■ Exercise:
Give back every record that follows, exactly as written.

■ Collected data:
Start of Block
(* ===== verification/RegistrySpec.v ===== *)
(** * The contract of the registry, and its refinement

    What [client.players] and the creation counter promise, as an
    abstract machine ([AbsRegistry]): a guild without a session gets a
    fresh object, and otherwise entries are only dropped.  [abs] reads
    that state off the process of [Registry]; every step of the process
    is simulated by steps of the abstract machine, so its reachable
    states are abstract reachable states, and the facts proved of the
    contract hold of every execution of the code. *)

From S2P Require Import Prelude Model VoiceHandler Playback Registry.

Module AbsRegistry.

(** The registry ([client.players], guild to object identity) and the
    number of objects created. *)
Record St := mkSt { reg : gmap string nat; created : nat }.

Inductive astep : St -> St -> Prop :=
  | a_create a g :
      reg a !! g = None ->
      astep a (mkSt (<[g := created a]> (reg a)) (S (created a)))
  | a_release a r :
      r ⊆ reg a -> astep a (mkSt r (created a)).

Definition ainit : St := mkSt ∅ 0.

(** No step forgets an object it created or lowers the counter, and
    an entry that names an object already created was there before. *)
Lemma astep_old a a' g o :
  astep a a' -> reg a' !! g = Some o -> o < created a -> reg a !! g = Some o.
Proof.
  intros [a0 g0 Hg|a0 r Hr] Ho Hlt; cbn in *.
  - destruct (decide (g = g0)) as [->|Hne].
    + rewrite lookup_insert_eq in Ho. injection Ho as <-. lia.
    + rewrite lookup_insert_ne in Ho by congruence. exact Ho.
  - eapply lookup_weaken; eauto.
Qed.

Lemma astep_created a a' : astep a a' -> created a <= created a'.
Proof. intros []; cbn; lia. Qed.

Lemma rtc_astep_old a a' g o :
  rtc astep a a' -> reg a' !! g = Some o -> o < created a -> reg a !! g = Some o.
Proof.
  induction 1 as [|a1 a2 a3 H12 _ IH]; intros Ho Hlt; [exact Ho|].
  eapply astep_old; [exact H12| |exact Hlt].
  apply IH; [exact Ho|]. pose proof (astep_created _ _ H12). lia.
Qed.

End AbsRegistry.

Import AbsRegistry.

(** What the abstract machine sees of the process. *)
Definition abs (s : Sys) : St := mkSt (players (glob s)) (next_obj s).

Section Refinement.
Context `{NodeEnv}.

(** A handler run keeps the counter and only drops entries. *)
Lemma abs_run_on s o v p :
  guar frame (world_of s o v) p -> astep (abs s) (abs (run_on s o v p)).
Proof.
  intros Hg. destruct (run_on_frame _ _ _ _ Hg) as (w & extra & -> & (_ & _ & Hsub & _) & _).
  exact (a_release (abs s) _ Hsub).
Qed.

(** [new VoiceConnection] registered, then [setup()], which leaves
    [client.players] alone: one creation. *)
Lemma abs_create s g :
  players (glob s) !! g = None -> astep (abs s) (abs (create s g)).
Proof. intros Hg. exact (a_create (abs s) g Hg). Qed.

Lemma abs_resume s i p a :
  Inv s -> pending s !! i = Some p -> rtc astep (abs s) (abs (resume s i p a)).
Proof.
  intros HI Hi.
  assert (Hg : guarded p) by (eapply Forall_lookup_1; [apply (inv_pending _ HI) | exact Hi]).
  unfold resume. destruct (heap s !! p_obj p); [|reflexivity].
  apply rtc_once, (abs_run_on {| heap := heap s; glob := glob s; pending := delete i (pending s);
                                  next_obj := next_obj s |}), Hg.
Qed.

(** Every step of the process is matched by at most two abstract
    steps. *)
Lemma abs_step s s' : Inv s -> step s s' -> rtc astep (abs s) (abs s').
Proof.
  intros HI Hs. destruct Hs.
  - apply rtc_once, abs_create; assumption.
  - apply rtc_once, abs_run_on, guar_cmd.
  - apply rtc_once, abs_run_on, guar_ev.
  - apply rtc_once, abs_run_on, guar_interval.
  - eapply abs_resume; eauto.
  - reflexivity.
  - reflexivity.
Qed.

Lemma abs_steps s s' : Inv s -> rtc step s s' -> rtc astep (abs s) (abs s').
Proof.
  intros HI Hs. induction Hs as [|x y z Hxy _ IH]; [reflexivity|].
  etransitivity; [exact (abs_step _ _ HI Hxy)|]. apply IH. eapply inv_step; eauto.
Qed.

(** C9: The process refines the contract of the registry: every state
    reachable by the code is, read through [abs], a state the abstract
    registry reaches, and every execution from it is matched step by
    step by an abstract execution; so [client.players] gains an entry
    only when a guild without one gets a fresh object, and otherwise only
    loses entries. *)
Theorem registry_refines s :
  reachable s ->
  rtc astep ainit (abs s) /\ forall s', rtc step s s' -> rtc astep (abs s) (abs s').
Proof.
  intros Hr. split.
  - exact (abs_steps init s inv_init Hr).
  - intros s'. apply abs_steps, reachable_inv, Hr.
Qed.

(** C10: Along any execution from a reachable state, an entry of
    [client.players] naming an object that already existed at the start
    was that same entry at the start: an object dropped by [destroy] is
    never registered again, and no guild takes over another's object. *)
Theorem no_reregistration s s' g o :
  reachable s -> rtc step s s' -> players (glob s') !! g = Some o -> (o < next_obj s)%nat ->
  players (glob s) !! g = Some o.
Proof.
  intros Hr Hs. apply (rtc_astep_old (abs s) (abs s')), abs_steps; [|exact Hs].
  apply reachable_inv, Hr.
Qed.

End Refinement.

#[local] Existing Instance demo_env.

Lemma registry_refines_witness :
  rtc astep ainit (abs sc_created) /\
  forall s', rtc step sc_created s' -> rtc astep (abs sc_created) (abs s').
Proof. exact (registry_refines sc_created reachable_created). Defined.

Lemma no_reregistration_witness : players (glob sc_created) !! "G1" = Some 0%nat.
Proof.
  apply (no_reregistration sc_created sc_two_plays "G1" 0 reachable_created);
    [unfold sc_two_plays; reach_tac | vm_compute; reflexivity | vm_compute; lia].
Defined.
End of Block
■ Exercise output:
(* ===== verification/RegistrySpec.v ===== *)
(** * The contract of the registry, and its refinement

    What [client.players] and the creation counter promise, as an
    abstract machine ([AbsRegistry]): a guild without a session gets a
    fresh object, and otherwise entries are only dropped.  [abs] reads
    that state off the process of [Registry]; every step of the process
    is simulated by steps of the abstract machine, so its reachable
    states are abstract reachable states, and the facts proved of the
    contract hold of every execution of the code. *)

From S2P Require Import Prelude Model VoiceHandler Playback Registry.

Module AbsRegistry.

(** The registry ([client.players], guild to object identity) and the
    number of objects created. *)
Record St := mkSt { reg : gmap string nat; created : nat }.

Inductive astep : St -> St -> Prop :=
  | a_create a g :
      reg a !! g = None ->
      astep a (mkSt (<[g := created a]> (reg a)) (S (created a)))
  | a_release a r :
      r ⊆ reg a -> astep a (mkSt r (created a)).

Definition ainit : St := mkSt ∅ 0.

(** No step forgets an object it created or lowers the counter, and
    an entry that names an object already created was there before. *)
Lemma astep_old a a' g o :
  astep a a' -> reg a' !! g = Some o -> o < created a -> reg a !! g = Some o.
Proof.
  intros [a0 g0 Hg|a0 r Hr] Ho Hlt; cbn in *.
  - destruct (decide (g = g0)) as [->|Hne].
    + rewrite lookup_insert_eq in Ho. injection Ho as <-. lia.
    + rewrite lookup_insert_ne in Ho by congruence. exact Ho.
  - eapply lookup_weaken; eauto.
Qed.

Lemma astep_created a a' : astep a a' -> created a <= created a'.
Proof. intros []; cbn; lia. Qed.

Lemma rtc_astep_old a a' g o :
  rtc astep a a' -> reg a' !! g = Some o -> o < created a -> reg a !! g = Some o.
Proof.
  induction 1 as [|a1 a2 a3 H12 _ IH]; intros Ho Hlt; [exact Ho|].
  eapply astep_old; [exact H12| |exact Hlt].
  apply IH; [exact Ho|]. pose proof (astep_created _ _ H12). lia.
Qed.

End AbsRegistry.

Import AbsRegistry.

(** What the abstract machine sees of the process. *)
Definition abs (s : Sys) : St := mkSt (players (glob s)) (next_obj s).

Section Refinement.
Context `{NodeEnv}.

(** A handler run keeps the counter and only drops entries. *)
Lemma abs_run_on s o v p :
  guar frame (world_of s o v) p -> astep (abs s) (abs (run_on s o v p)).
Proof.
  intros Hg. destruct (run_on_frame _ _ _ _ Hg) as (w & extra & -> & (_ & _ & Hsub & _) & _).
  exact (a_release (abs s) _ Hsub).
Qed.

(** [new VoiceConnection] registered, then [setup()], which leaves
    [client.players] alone: one creation. *)
Lemma abs_create s g :
  players (glob s) !! g = None -> astep (abs s) (abs (create s g)).
Proof. intros Hg. exact (a_create (abs s) g Hg). Qed.

Lemma abs_resume s i p a :
  Inv s -> pending s !! i = Some p -> rtc astep (abs s) (abs (resume s i p a)).
Proof.
  intros HI Hi.
  assert (Hg : guarded p) by (eapply Forall_lookup_1; [apply (inv_pending _ HI) | exact Hi]).
  unfold resume. destruct (heap s !! p_obj p); [|reflexivity].
  apply rtc_once, (abs_run_on {| heap := heap s; glob := glob s; pending := delete i (pending s);
                                  next_obj := next_obj s |}), Hg.
Qed.

(** Every step of the process is matched by at most two abstract
    steps. *)
Lemma abs_step s s' : Inv s -> step s s' -> rtc astep (abs s) (abs s').
Proof.
  intros HI Hs. destruct Hs.
  - apply rtc_once, abs_create; assumption.
  - apply rtc_once, abs_run_on, guar_cmd.
  - apply rtc_once, abs_run_on, guar_ev.
  - apply rtc_once, abs_run_on, guar_interval.
  - eapply abs_resume; eauto.
  - reflexivity.
  - reflexivity.
Qed.

Lemma abs_steps s s' : Inv s -> rtc step s s' -> rtc astep (abs s) (abs s').
Proof.
  intros HI Hs. induction Hs as [|x y z Hxy _ IH]; [reflexivity|].
  etransitivity; [exact (abs_step _ _ HI Hxy)|]. apply IH. eapply inv_step; eauto.
Qed.

(** C9: The process refines the contract of the registry: every state
    reachable by the code is, read through [abs], a state the abstract
    registry reaches, and every execution from it is matched step by
    step by an abstract execution; so [client.players] gains an entry
    only when a guild without one gets a fresh object, and otherwise only
    loses entries. *)
Theorem registry_refines s :
  reachable s ->
  rtc astep ainit (abs s) /\ forall s', rtc step s s' -> rtc astep (abs s) (abs s').
Proof.
  intros Hr. split.
  - exact (abs_steps init s inv_init Hr).
  - intros s'. apply abs_steps, reachable_inv, Hr.
Qed.

(** C10: Along any execution from a reachable state, an entry of
    [client.players] naming an object that already existed at the start
    was that same entry at the start: an object dropped by [destroy] is
    never registered again, and no guild takes over another's object. *)
Theorem no_reregistration s s' g o :
  reachable s -> rtc step s s' -> players (glob s') !! g = Some o -> (o < next_obj s)%nat ->
  players (glob s) !! g = Some o.
Proof.
  intros Hr Hs. apply (rtc_astep_old (abs s) (abs s')), abs_steps; [|exact Hs].
  apply reachable_inv, Hr.
Qed.

End Refinement.

#[local] Existing Instance demo_env.

Lemma registry_refines_witness :
  rtc astep ainit (abs sc_created) /\
  forall s', rtc step sc_created s' -> rtc astep (abs sc_created) (abs s').
Proof. exact (registry_refines sc_created reachable_created). Defined.

Lemma no_reregistration_witness : players (glob sc_created) !! "G1" = Some 0%nat.
Proof.
  apply (no_reregistration sc_created sc_two_plays "G1" 0 reachable_created);
    [unfold sc_two_plays; reach_tac | vm_compute; reflexivity | vm_compute; lia].
Defined.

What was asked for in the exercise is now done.